[Collected data]
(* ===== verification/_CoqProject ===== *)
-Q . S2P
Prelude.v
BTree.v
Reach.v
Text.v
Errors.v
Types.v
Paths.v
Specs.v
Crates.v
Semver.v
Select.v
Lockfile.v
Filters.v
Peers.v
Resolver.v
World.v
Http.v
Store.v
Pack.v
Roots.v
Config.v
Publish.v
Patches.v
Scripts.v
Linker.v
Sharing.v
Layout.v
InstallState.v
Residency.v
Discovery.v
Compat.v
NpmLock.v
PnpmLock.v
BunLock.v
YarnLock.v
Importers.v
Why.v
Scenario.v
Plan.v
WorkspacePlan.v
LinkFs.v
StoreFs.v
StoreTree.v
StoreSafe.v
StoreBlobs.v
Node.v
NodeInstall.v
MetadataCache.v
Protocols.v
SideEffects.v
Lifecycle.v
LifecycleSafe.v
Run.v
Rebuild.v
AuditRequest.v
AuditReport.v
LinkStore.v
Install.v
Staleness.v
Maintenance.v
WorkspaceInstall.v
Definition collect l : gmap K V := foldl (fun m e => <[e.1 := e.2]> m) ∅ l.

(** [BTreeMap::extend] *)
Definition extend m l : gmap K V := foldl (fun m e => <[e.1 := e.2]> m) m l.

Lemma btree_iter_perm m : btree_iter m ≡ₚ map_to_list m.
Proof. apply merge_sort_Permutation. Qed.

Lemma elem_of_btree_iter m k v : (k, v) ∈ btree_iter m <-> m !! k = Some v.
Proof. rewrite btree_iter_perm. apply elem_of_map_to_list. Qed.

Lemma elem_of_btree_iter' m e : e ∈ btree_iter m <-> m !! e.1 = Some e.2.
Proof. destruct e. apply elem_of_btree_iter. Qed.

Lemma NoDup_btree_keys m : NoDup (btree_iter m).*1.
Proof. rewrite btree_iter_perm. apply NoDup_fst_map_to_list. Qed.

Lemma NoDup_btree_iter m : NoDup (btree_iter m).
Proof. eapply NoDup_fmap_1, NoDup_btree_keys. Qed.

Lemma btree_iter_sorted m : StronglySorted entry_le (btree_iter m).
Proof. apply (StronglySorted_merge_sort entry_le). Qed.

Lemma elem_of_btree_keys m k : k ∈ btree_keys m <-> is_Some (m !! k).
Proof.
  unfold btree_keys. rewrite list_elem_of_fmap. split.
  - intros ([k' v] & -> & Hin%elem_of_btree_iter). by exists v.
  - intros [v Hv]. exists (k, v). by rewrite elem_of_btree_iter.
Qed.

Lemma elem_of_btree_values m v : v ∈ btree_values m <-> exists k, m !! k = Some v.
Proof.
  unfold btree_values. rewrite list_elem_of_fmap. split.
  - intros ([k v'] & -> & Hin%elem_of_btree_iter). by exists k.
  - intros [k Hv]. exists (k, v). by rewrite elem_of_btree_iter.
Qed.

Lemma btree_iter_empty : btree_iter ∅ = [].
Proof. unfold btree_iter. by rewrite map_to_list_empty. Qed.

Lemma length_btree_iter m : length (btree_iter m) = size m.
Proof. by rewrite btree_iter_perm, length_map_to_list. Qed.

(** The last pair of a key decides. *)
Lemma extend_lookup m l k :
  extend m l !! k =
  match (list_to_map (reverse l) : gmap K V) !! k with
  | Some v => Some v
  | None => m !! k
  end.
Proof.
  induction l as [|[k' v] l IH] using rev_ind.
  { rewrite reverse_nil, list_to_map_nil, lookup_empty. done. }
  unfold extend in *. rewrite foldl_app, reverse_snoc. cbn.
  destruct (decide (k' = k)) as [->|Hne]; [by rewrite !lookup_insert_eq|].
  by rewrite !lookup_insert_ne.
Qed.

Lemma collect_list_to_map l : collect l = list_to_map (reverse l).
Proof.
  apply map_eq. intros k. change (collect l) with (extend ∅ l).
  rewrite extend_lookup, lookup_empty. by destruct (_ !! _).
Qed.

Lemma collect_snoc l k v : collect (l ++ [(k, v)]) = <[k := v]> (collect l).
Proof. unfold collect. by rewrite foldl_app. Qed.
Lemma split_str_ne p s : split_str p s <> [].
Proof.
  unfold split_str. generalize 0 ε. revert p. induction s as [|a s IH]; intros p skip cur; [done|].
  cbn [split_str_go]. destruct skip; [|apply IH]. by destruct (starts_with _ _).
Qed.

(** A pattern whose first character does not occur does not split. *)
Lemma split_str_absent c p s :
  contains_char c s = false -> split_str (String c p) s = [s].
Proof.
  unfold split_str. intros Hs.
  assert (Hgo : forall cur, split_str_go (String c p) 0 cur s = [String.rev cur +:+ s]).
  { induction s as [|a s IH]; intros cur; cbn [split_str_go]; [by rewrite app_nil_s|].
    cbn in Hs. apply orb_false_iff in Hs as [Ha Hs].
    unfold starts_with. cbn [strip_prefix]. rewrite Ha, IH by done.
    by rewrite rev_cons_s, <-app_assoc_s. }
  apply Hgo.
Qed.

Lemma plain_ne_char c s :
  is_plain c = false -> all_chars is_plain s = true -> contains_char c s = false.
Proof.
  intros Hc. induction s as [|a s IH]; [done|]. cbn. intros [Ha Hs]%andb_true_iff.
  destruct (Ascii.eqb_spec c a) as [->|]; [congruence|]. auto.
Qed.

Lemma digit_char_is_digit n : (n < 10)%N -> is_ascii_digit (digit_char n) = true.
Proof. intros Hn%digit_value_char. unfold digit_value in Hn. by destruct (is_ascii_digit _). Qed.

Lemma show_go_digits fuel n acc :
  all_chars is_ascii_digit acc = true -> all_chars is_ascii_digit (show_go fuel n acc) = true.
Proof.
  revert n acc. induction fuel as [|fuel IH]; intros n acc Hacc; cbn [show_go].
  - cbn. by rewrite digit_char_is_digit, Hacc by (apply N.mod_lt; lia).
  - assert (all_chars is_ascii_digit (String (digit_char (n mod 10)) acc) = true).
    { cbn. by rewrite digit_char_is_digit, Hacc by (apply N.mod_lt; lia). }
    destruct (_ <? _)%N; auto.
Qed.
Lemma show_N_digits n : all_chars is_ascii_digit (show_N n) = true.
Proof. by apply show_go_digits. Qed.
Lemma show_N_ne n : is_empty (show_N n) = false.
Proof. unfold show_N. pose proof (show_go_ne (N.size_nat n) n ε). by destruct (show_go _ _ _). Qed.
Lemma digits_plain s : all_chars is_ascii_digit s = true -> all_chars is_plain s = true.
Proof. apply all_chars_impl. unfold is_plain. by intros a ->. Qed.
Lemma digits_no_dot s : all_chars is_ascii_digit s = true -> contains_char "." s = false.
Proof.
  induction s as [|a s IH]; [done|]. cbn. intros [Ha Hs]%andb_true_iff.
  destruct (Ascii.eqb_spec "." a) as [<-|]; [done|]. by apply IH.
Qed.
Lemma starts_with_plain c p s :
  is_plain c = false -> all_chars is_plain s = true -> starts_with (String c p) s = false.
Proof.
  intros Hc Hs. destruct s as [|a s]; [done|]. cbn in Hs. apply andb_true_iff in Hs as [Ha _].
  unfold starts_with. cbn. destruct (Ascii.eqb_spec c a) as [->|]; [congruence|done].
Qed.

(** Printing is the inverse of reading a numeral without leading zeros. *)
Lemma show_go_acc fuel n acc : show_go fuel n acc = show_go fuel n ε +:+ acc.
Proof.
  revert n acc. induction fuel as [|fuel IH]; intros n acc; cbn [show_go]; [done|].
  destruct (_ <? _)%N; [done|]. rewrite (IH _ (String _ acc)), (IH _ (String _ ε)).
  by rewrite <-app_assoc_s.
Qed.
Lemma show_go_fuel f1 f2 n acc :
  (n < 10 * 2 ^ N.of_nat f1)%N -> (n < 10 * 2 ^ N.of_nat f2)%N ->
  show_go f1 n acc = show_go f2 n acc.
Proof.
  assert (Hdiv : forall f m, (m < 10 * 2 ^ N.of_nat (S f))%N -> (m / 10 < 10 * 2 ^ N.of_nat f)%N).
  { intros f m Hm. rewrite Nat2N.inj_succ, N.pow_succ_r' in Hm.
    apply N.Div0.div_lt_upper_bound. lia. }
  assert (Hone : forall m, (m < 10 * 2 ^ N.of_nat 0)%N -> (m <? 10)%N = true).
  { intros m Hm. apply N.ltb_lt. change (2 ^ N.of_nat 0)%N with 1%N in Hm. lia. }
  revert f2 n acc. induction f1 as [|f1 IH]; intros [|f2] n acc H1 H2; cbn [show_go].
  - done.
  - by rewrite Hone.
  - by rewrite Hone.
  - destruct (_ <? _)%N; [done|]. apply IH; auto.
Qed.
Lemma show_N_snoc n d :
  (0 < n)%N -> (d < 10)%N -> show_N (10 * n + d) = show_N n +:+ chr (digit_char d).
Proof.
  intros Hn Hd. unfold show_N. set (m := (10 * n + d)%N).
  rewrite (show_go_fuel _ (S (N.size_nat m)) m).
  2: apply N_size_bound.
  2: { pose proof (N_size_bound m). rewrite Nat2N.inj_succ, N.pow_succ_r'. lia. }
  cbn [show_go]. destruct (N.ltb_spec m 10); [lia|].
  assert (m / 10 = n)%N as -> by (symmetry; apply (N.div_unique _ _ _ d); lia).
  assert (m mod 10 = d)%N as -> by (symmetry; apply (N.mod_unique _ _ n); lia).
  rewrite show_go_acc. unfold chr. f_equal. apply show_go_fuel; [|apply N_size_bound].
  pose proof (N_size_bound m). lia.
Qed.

Your assignment => Only lines that contain "gmap" are needed, so copy each of them from the data.

Response =>
Definition collect l : gmap K V := foldl (fun m e => <[e.1 := e.2]> m) ∅ l.
Definition extend m l : gmap K V := foldl (fun m e => <[e.1 := e.2]> m) m l.
  match (list_to_map (reverse l) : gmap K V) !! k with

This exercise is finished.